Action item:
Exactly the lines from the beginning of the material to the line with "which carries the" are to be repeated, both ends included.

···

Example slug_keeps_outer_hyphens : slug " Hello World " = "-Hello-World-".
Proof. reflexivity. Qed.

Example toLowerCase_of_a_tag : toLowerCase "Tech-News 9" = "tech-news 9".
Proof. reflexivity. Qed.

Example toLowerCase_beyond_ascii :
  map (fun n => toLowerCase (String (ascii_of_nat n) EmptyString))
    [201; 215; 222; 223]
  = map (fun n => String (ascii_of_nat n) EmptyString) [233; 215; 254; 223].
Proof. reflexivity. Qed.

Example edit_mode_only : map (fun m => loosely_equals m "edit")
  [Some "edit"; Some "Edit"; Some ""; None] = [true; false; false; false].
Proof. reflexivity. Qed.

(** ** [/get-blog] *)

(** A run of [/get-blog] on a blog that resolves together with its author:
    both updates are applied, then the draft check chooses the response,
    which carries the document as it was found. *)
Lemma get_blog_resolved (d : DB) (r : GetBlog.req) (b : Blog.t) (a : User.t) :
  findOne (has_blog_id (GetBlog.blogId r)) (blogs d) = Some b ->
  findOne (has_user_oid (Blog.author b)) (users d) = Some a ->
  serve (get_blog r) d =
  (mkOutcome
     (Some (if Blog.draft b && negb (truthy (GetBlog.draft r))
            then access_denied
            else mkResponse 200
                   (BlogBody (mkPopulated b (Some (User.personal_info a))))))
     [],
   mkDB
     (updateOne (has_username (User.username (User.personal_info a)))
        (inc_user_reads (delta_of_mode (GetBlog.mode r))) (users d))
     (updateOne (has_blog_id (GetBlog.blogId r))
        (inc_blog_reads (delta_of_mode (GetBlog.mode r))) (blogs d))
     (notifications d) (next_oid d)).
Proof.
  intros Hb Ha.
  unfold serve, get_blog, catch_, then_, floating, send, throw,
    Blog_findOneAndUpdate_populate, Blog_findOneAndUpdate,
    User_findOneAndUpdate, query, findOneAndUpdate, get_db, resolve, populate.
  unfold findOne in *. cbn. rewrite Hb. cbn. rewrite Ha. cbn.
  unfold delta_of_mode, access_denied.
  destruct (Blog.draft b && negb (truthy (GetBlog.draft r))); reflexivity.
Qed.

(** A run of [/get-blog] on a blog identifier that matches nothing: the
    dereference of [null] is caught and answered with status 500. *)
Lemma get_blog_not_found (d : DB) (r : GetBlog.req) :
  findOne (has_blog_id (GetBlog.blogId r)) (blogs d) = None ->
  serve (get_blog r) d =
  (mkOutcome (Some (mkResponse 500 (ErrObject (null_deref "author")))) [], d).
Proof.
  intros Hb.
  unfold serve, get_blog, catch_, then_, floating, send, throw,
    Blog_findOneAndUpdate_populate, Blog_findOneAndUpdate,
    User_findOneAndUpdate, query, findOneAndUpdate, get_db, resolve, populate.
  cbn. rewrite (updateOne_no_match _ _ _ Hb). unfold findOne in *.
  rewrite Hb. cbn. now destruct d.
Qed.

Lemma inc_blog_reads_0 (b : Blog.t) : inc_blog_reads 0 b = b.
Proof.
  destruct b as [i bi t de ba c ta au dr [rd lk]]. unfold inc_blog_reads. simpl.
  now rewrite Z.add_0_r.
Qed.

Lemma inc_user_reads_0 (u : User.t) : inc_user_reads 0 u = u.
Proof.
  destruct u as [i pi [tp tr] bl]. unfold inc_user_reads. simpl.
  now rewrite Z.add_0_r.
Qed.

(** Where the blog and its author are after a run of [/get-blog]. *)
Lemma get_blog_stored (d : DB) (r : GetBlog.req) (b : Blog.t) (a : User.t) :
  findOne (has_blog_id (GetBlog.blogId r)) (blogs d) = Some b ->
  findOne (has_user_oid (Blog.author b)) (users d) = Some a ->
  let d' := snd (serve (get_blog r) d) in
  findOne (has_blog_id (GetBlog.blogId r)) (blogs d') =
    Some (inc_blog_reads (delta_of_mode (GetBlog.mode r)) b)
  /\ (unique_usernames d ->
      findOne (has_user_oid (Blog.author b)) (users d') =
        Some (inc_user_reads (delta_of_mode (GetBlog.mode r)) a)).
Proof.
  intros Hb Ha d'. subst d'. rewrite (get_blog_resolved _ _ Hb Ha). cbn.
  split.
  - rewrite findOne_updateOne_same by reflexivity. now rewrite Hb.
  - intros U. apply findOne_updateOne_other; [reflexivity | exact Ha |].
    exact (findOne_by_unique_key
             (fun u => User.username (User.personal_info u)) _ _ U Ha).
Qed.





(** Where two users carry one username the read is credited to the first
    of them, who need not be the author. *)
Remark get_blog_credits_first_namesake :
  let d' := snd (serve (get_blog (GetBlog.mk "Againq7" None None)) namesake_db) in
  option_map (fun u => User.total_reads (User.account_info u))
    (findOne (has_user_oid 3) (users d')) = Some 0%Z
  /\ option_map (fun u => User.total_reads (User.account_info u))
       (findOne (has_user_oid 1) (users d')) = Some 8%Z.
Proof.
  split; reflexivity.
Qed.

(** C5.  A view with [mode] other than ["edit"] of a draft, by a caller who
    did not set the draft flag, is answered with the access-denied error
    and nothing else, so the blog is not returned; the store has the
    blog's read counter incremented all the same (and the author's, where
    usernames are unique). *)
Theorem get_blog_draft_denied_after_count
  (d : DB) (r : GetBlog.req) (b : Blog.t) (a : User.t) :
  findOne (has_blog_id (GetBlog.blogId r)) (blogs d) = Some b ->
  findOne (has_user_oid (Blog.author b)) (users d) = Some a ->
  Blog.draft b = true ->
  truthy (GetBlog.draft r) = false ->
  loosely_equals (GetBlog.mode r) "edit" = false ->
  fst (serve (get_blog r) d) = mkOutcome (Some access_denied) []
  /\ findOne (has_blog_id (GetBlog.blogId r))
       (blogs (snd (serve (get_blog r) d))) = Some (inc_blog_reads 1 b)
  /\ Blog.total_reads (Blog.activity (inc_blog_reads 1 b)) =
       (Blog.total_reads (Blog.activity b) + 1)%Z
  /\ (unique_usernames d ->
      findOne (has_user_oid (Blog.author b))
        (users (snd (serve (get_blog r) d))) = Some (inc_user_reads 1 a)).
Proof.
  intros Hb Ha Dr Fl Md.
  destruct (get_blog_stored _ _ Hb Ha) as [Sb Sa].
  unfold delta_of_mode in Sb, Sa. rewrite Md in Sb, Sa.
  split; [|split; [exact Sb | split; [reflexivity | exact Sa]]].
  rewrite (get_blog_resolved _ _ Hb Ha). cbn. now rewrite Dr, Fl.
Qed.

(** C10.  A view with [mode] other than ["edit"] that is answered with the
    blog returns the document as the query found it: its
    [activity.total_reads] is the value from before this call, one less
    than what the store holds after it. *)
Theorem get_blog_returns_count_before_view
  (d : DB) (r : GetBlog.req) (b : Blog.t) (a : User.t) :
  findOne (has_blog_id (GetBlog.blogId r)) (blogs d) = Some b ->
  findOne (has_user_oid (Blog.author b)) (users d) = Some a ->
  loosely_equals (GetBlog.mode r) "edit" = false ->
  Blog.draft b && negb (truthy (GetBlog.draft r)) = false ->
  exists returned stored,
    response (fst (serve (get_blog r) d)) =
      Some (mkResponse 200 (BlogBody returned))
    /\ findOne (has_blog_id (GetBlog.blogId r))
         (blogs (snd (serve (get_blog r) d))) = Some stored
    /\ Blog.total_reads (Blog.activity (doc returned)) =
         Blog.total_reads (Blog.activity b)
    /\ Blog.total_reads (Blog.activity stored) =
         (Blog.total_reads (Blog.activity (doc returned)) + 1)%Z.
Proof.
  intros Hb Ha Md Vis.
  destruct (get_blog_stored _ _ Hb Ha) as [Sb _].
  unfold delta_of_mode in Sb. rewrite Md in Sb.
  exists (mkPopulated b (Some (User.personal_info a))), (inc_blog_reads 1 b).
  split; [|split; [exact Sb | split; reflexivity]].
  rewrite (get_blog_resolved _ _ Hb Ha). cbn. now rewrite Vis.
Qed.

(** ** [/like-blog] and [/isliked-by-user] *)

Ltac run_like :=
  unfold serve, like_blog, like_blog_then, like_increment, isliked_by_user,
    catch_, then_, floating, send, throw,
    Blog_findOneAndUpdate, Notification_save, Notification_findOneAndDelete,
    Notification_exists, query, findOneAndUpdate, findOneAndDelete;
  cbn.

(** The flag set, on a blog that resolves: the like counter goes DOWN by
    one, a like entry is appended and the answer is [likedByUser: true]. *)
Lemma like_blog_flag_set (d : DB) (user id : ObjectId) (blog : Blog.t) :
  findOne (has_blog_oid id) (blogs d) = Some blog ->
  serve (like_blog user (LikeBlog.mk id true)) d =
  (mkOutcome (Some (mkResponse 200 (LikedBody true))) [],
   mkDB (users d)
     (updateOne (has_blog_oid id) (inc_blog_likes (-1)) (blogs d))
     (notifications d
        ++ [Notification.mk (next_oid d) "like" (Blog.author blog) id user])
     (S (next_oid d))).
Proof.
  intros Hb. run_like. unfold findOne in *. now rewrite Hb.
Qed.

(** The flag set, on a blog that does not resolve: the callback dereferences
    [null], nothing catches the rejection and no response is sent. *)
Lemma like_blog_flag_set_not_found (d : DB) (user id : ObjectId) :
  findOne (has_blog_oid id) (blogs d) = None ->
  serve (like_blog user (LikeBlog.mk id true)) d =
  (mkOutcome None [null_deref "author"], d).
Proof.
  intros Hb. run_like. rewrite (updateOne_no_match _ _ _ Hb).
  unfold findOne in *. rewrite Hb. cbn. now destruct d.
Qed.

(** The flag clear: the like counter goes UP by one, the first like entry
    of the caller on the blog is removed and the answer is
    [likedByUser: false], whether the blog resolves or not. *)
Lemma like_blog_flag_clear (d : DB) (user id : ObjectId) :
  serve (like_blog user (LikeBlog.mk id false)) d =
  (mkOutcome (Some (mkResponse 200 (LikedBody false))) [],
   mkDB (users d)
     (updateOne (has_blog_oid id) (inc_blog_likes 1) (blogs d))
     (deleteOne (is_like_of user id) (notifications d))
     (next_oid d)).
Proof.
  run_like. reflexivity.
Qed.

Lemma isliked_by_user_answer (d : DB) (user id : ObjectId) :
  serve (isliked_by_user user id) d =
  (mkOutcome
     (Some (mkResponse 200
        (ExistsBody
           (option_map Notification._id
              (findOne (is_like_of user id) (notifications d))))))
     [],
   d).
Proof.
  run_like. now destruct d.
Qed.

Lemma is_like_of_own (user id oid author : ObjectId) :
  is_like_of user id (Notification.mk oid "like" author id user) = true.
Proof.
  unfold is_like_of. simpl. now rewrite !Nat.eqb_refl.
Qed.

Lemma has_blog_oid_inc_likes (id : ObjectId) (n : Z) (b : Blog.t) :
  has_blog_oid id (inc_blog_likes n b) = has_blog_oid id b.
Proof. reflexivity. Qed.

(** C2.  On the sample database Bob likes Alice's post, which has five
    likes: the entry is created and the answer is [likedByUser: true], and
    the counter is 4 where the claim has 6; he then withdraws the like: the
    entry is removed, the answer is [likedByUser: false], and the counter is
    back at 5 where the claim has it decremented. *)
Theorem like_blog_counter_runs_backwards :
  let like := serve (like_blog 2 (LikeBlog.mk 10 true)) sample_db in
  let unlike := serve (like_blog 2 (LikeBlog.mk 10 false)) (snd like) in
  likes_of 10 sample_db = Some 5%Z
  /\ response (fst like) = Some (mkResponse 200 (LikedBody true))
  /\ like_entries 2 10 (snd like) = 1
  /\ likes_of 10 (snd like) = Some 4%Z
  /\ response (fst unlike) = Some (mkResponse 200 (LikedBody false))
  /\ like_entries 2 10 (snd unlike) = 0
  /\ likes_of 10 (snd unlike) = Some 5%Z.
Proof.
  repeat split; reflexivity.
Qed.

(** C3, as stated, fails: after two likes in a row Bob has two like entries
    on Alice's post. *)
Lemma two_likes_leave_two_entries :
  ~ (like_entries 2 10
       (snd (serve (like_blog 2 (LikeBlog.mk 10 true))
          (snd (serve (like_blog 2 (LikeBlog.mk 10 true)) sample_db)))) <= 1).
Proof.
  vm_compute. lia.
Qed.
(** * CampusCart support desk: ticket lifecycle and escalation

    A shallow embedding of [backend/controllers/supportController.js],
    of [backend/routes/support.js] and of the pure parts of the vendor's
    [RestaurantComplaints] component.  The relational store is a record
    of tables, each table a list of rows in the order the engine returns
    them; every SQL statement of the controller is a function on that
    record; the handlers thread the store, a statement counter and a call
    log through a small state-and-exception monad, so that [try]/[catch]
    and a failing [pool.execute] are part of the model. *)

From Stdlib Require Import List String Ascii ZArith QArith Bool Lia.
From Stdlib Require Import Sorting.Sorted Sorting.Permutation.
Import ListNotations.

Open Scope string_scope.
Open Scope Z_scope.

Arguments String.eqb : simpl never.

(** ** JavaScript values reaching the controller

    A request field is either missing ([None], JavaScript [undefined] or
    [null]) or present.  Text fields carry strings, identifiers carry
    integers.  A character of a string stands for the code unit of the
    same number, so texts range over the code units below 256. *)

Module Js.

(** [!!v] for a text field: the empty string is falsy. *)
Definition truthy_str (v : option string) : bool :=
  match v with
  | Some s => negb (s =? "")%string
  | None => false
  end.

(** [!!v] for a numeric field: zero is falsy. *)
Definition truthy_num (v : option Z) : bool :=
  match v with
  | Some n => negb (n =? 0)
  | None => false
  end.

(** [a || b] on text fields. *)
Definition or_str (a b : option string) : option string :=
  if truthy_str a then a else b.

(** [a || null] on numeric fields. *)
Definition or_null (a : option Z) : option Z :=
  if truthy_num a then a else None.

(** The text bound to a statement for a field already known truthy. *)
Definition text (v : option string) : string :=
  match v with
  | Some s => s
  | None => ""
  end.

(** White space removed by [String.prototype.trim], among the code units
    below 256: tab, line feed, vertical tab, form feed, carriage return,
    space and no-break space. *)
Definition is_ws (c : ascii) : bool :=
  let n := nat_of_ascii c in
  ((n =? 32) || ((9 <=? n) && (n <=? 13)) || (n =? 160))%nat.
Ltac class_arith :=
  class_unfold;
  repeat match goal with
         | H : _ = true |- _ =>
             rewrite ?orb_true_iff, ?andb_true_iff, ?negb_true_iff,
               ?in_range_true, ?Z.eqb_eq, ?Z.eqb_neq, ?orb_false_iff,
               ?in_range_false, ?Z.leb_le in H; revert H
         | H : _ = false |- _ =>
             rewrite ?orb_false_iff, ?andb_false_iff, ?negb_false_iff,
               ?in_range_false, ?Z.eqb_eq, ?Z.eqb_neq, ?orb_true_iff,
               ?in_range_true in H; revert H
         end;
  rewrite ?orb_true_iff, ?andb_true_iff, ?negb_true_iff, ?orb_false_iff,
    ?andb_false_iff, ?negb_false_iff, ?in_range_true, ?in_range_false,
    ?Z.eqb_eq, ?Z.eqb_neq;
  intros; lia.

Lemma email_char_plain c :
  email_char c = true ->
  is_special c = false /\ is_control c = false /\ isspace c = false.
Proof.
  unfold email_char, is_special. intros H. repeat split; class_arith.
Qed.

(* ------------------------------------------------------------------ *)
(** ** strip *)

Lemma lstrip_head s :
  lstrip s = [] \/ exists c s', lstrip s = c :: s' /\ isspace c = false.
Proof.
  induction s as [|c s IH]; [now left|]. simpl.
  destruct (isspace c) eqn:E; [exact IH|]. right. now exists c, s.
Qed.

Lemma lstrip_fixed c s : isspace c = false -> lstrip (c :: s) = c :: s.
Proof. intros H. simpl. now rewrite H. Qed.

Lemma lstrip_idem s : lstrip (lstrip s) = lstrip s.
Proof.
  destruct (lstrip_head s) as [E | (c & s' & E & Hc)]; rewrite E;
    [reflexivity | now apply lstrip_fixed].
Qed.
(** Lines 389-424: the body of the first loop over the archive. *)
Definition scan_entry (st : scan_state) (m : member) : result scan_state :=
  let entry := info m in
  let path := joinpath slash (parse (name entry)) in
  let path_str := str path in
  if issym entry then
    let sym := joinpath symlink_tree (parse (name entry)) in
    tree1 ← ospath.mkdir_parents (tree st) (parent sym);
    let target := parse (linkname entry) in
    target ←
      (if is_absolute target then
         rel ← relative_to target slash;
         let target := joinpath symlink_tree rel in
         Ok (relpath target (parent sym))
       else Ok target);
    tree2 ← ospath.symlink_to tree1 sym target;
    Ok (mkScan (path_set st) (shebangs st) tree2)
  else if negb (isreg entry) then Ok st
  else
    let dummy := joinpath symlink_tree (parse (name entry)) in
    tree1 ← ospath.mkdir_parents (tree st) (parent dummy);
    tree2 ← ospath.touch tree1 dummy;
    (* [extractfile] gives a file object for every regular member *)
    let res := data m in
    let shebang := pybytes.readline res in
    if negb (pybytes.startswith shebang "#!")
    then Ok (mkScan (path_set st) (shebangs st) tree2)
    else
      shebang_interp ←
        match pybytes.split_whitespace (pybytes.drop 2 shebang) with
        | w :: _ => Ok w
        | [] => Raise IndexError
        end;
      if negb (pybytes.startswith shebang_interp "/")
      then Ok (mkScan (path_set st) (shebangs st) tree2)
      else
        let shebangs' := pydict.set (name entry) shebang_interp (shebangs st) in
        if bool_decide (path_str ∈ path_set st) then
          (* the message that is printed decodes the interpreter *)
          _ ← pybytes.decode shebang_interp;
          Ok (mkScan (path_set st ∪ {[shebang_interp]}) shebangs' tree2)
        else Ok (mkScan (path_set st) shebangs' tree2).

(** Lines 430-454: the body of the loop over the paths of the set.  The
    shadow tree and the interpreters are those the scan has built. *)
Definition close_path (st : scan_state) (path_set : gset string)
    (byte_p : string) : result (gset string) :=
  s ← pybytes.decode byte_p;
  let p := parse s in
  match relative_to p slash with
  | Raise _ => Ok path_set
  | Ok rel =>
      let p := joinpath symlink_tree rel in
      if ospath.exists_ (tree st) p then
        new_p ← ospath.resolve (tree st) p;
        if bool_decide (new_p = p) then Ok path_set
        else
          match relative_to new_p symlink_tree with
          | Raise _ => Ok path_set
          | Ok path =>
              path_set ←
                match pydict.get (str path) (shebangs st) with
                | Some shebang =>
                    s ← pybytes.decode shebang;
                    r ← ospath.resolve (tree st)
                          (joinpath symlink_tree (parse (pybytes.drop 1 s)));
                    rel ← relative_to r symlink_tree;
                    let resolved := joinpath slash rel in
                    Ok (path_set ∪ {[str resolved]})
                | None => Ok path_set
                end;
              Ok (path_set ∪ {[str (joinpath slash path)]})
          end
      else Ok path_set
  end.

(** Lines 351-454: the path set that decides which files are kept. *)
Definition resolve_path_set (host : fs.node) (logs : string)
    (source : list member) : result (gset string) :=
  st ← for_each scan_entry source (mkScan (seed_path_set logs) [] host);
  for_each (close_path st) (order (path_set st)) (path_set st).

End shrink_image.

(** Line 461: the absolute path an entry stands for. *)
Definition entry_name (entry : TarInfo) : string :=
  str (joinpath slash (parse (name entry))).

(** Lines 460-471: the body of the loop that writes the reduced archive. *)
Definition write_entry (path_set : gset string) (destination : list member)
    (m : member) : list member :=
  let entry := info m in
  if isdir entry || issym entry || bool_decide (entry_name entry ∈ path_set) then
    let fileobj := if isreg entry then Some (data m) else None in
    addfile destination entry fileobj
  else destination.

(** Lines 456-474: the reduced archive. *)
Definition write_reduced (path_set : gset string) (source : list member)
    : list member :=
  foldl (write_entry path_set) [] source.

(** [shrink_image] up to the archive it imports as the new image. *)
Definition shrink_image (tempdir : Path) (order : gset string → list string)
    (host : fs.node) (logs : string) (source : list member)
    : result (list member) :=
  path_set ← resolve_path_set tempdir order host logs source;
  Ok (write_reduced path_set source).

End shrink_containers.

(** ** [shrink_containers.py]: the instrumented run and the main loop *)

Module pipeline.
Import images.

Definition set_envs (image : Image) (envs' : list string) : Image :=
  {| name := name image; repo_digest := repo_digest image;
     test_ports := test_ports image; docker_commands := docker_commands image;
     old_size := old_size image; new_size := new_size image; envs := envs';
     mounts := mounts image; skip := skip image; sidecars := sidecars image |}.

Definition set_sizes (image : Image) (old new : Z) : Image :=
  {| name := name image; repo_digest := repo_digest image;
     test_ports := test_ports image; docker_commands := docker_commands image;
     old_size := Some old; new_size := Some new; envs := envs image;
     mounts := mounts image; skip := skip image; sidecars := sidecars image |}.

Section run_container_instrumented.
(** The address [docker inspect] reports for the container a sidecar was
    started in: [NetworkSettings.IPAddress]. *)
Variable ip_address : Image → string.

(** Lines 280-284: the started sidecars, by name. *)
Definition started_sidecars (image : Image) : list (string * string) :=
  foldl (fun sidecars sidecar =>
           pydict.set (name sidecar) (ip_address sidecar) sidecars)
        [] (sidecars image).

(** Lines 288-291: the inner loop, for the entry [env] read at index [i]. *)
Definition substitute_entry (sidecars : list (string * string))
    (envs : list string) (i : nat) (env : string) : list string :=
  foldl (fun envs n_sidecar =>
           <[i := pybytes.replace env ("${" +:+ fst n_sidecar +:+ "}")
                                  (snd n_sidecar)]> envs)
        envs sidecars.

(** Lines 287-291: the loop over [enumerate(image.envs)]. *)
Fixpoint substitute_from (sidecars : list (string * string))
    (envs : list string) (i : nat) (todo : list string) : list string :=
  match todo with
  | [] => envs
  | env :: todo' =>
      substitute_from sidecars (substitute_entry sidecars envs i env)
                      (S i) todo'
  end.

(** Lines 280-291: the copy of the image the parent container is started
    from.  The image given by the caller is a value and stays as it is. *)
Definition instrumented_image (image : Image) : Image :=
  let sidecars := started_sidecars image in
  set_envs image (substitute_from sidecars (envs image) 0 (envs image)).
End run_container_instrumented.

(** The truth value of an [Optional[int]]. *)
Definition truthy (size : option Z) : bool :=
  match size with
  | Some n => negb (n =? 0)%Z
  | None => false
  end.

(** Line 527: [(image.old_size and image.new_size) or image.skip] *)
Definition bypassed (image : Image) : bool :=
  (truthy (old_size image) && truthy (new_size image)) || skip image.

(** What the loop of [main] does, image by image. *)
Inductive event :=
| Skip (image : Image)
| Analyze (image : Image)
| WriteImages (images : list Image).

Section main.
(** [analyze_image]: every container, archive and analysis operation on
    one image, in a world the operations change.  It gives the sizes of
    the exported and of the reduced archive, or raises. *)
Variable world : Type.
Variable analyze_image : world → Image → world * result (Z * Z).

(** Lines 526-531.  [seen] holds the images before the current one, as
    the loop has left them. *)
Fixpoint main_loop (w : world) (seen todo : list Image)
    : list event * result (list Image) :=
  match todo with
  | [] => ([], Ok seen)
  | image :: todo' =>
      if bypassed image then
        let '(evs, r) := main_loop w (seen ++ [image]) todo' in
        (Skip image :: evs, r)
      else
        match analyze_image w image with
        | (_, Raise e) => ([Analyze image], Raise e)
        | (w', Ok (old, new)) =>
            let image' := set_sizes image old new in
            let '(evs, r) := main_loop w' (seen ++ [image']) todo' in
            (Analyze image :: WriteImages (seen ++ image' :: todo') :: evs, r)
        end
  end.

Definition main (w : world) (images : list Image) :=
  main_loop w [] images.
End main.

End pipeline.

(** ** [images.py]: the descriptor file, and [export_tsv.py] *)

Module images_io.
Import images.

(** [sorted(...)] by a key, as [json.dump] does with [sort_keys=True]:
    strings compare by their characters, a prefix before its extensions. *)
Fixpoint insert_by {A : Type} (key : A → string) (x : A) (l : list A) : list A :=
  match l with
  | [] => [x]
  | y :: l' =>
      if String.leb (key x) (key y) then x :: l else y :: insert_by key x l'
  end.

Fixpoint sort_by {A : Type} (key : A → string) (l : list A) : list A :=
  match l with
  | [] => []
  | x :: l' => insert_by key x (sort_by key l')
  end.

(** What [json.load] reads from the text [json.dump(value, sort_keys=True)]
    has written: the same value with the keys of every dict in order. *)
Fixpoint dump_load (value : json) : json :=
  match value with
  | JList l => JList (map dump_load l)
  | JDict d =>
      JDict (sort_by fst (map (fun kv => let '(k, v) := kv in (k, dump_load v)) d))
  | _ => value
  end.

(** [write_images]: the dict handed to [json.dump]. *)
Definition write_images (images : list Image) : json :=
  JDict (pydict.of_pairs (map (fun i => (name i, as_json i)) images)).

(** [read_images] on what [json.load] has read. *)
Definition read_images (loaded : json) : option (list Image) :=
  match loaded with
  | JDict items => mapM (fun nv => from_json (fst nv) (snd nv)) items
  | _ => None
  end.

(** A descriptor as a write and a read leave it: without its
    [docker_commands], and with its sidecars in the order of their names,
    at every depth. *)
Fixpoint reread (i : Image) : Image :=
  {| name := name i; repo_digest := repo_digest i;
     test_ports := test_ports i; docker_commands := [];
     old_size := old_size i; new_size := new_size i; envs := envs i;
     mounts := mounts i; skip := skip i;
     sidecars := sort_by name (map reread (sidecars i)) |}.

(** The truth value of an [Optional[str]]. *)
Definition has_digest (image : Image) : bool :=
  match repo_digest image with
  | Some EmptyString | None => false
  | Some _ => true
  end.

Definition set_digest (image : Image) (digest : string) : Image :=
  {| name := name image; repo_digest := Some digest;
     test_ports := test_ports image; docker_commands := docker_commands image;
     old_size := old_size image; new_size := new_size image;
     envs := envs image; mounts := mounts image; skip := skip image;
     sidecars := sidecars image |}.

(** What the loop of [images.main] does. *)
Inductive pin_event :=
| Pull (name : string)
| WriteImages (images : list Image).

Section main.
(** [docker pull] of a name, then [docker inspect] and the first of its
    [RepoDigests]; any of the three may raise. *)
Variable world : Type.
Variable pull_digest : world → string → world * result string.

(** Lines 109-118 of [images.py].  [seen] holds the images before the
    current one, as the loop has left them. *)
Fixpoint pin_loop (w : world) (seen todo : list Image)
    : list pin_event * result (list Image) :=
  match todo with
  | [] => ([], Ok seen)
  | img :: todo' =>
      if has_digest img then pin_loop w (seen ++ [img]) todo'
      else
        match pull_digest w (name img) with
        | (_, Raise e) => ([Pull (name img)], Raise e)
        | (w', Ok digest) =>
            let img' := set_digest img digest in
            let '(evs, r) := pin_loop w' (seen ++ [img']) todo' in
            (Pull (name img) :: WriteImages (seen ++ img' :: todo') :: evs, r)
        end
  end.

···

Solution for this exercise:
Example slug_keeps_outer_hyphens : slug " Hello World " = "-Hello-World-".
Proof. reflexivity. Qed.

Example toLowerCase_of_a_tag : toLowerCase "Tech-News 9" = "tech-news 9".
Proof. reflexivity. Qed.

Example toLowerCase_beyond_ascii :
  map (fun n => toLowerCase (String (ascii_of_nat n) EmptyString))
    [201; 215; 222; 223]
  = map (fun n => String (ascii_of_nat n) EmptyString) [233; 215; 254; 223].
Proof. reflexivity. Qed.

Example edit_mode_only : map (fun m => loosely_equals m "edit")
  [Some "edit"; Some "Edit"; Some ""; None] = [true; false; false; false].
Proof. reflexivity. Qed.

(** ** [/get-blog] *)

(** A run of [/get-blog] on a blog that resolves together with its author:
    both updates are applied, then the draft check chooses the response,
    which carries the document as it was found. *)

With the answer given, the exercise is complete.